Go through the data line by line. Copy each one holding the string "mkSyncBatchRequest".

══ Data for review

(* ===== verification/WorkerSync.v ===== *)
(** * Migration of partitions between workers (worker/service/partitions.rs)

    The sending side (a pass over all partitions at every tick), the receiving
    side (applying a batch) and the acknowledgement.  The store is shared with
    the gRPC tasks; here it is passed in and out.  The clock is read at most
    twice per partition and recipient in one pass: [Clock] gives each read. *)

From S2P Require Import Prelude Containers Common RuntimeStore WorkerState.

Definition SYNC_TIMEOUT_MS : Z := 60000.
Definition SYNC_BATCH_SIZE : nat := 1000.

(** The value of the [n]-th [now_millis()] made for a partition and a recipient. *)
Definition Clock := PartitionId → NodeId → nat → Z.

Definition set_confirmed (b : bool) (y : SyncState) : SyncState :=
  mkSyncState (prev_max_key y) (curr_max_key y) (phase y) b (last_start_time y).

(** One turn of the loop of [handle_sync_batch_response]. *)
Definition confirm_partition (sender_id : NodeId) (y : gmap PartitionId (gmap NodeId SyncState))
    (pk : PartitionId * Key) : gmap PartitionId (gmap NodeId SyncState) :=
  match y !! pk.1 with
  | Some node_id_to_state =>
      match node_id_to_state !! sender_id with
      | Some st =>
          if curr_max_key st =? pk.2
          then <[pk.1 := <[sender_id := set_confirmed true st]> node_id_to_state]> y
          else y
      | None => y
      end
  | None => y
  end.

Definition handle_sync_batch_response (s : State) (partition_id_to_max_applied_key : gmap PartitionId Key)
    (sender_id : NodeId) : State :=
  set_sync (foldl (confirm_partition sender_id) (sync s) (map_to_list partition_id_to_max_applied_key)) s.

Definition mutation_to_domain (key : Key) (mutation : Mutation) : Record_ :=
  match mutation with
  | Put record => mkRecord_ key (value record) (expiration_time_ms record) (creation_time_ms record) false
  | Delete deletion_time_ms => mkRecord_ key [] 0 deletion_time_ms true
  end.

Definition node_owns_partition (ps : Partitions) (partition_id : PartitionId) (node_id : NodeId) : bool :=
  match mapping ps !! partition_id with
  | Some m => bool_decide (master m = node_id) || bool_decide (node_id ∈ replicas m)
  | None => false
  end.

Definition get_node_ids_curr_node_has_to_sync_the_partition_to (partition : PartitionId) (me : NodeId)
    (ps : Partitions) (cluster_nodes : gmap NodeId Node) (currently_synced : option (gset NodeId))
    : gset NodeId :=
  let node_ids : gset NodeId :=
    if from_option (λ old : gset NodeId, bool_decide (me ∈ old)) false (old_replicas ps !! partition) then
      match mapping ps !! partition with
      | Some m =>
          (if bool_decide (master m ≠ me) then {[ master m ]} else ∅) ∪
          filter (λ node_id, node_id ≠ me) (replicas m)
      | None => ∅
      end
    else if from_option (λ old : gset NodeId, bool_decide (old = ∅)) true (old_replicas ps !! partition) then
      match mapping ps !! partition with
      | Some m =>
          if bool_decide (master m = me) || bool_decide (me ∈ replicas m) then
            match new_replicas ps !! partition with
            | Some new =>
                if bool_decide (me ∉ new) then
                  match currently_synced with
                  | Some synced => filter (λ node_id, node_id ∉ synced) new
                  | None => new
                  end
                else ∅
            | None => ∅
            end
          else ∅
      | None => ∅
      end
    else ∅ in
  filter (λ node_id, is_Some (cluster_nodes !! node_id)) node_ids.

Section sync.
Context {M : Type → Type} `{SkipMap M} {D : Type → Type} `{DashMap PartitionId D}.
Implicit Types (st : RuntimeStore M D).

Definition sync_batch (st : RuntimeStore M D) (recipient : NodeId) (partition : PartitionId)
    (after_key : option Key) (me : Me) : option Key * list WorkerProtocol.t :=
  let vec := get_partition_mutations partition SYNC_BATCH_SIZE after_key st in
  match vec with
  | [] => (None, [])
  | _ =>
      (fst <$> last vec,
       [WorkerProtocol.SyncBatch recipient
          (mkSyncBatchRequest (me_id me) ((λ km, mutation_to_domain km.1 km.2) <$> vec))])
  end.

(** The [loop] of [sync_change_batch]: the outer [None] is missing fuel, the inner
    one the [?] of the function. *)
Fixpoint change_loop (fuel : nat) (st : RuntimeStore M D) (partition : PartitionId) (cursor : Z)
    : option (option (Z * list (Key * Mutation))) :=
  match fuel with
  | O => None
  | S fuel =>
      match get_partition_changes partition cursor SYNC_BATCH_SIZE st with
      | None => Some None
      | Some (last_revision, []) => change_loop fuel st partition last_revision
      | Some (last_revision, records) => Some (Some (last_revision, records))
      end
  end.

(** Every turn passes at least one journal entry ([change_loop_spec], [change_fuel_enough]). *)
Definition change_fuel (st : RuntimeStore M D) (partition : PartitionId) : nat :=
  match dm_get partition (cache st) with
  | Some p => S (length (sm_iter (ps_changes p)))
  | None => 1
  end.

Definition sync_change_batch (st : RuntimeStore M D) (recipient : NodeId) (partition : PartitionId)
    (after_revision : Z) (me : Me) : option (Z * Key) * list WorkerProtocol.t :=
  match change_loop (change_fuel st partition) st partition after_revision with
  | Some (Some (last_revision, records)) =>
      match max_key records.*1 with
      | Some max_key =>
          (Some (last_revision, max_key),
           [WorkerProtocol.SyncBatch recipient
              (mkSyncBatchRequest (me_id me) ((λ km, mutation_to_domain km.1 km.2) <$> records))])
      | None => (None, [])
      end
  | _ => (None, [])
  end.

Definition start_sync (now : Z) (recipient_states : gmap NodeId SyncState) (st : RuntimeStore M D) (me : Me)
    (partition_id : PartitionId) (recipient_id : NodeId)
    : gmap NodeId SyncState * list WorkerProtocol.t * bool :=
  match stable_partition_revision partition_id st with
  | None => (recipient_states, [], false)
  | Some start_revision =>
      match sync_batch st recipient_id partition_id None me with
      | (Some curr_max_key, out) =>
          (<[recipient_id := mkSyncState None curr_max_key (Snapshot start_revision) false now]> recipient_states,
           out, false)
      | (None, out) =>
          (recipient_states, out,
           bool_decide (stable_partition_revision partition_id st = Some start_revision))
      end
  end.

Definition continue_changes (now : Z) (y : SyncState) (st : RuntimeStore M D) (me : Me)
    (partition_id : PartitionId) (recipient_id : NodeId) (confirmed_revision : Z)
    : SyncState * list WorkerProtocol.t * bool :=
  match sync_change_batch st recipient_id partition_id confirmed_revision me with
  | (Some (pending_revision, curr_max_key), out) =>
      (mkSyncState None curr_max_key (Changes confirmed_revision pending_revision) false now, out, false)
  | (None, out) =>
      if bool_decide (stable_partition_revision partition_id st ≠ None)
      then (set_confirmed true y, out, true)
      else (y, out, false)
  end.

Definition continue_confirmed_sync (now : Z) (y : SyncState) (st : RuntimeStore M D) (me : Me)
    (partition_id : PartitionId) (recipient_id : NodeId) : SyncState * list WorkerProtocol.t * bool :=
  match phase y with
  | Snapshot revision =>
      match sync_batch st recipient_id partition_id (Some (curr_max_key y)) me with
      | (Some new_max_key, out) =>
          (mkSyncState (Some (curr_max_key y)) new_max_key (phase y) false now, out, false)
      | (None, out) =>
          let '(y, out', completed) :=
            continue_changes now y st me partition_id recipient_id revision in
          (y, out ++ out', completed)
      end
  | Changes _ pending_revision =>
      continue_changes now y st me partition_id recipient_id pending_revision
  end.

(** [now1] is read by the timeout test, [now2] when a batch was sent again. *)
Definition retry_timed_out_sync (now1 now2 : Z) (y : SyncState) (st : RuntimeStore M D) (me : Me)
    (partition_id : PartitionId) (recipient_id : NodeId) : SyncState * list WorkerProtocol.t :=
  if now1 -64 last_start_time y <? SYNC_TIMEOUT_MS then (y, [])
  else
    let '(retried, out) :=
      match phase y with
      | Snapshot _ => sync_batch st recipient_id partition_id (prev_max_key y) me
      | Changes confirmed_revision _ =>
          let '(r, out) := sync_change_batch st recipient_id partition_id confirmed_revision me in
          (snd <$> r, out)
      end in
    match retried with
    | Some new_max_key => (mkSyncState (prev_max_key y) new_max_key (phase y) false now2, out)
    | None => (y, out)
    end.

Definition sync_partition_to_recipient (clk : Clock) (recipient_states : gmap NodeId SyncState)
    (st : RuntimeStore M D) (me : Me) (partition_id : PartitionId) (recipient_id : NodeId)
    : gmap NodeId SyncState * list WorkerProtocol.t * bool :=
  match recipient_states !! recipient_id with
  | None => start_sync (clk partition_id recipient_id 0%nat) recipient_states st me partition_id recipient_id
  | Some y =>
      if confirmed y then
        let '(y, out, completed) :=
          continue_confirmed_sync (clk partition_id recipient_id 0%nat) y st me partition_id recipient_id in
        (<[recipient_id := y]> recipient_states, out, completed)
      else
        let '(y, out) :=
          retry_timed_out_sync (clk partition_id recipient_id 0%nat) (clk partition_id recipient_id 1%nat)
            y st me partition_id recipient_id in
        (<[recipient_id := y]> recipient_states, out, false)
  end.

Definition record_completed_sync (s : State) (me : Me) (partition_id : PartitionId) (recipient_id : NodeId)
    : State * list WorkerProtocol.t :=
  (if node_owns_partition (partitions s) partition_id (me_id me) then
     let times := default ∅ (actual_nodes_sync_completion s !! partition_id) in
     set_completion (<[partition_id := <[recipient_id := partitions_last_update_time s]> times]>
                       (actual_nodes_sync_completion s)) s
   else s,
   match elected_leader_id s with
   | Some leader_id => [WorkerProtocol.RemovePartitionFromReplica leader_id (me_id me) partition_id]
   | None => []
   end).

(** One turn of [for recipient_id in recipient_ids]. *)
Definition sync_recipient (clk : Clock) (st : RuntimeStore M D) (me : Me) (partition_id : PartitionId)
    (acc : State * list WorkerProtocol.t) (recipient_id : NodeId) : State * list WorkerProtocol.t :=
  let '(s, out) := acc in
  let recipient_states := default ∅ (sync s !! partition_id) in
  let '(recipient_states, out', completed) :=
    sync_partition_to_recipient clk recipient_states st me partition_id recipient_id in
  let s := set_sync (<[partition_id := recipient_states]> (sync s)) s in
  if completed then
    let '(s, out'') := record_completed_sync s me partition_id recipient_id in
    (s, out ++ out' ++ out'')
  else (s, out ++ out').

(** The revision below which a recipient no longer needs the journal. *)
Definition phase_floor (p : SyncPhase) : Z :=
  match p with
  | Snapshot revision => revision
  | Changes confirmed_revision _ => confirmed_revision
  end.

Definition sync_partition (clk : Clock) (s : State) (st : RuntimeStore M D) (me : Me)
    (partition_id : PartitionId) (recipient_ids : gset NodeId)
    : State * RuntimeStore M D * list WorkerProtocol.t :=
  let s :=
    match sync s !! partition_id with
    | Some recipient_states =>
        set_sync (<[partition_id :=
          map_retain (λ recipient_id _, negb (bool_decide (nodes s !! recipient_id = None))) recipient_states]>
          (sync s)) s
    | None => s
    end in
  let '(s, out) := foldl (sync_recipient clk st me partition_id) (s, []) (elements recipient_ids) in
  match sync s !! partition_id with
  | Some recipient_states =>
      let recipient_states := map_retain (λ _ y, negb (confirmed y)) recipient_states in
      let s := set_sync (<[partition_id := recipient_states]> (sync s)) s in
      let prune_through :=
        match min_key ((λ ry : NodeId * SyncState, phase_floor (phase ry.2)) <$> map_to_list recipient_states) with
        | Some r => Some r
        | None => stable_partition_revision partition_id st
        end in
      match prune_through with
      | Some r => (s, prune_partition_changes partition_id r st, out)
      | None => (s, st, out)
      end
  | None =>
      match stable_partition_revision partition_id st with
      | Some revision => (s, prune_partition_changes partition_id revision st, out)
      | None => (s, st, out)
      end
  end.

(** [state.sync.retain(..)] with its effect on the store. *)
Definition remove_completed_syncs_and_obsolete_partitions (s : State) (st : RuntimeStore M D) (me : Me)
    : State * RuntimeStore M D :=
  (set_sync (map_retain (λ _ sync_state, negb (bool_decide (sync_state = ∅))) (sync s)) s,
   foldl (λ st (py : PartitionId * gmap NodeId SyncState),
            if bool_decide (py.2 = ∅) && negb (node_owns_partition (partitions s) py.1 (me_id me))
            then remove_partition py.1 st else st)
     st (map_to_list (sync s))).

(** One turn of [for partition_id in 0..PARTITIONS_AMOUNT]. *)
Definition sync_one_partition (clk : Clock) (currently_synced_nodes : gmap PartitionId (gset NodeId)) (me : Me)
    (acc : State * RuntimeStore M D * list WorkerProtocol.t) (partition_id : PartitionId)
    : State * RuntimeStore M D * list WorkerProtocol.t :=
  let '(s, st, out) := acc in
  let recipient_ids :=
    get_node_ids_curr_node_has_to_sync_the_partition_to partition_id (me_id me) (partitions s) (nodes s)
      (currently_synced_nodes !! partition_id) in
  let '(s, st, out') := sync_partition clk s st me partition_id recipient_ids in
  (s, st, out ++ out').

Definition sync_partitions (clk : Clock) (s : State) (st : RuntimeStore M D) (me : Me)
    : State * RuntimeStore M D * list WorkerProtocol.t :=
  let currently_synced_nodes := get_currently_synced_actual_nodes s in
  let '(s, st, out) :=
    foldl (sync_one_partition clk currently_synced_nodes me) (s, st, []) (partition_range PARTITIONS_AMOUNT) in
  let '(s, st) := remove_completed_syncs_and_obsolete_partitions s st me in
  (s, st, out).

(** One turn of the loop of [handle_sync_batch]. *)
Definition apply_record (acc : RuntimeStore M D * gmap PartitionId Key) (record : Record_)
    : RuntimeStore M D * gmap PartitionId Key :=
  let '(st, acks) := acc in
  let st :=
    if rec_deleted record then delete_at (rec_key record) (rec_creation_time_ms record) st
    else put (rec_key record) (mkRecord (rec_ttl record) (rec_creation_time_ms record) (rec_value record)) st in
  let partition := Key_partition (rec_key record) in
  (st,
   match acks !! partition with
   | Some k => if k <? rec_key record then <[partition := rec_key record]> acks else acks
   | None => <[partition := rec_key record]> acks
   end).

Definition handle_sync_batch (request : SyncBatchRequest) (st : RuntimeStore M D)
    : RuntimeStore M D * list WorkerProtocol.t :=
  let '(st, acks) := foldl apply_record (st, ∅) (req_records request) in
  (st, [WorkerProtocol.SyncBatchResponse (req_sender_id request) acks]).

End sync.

════

Your response =>
          (mkSyncBatchRequest (me_id me) ((λ km, mutation_to_domain km.1 km.2) <$> vec))])
              (mkSyncBatchRequest (me_id me) ((λ km, mutation_to_domain km.1 km.2) <$> records))])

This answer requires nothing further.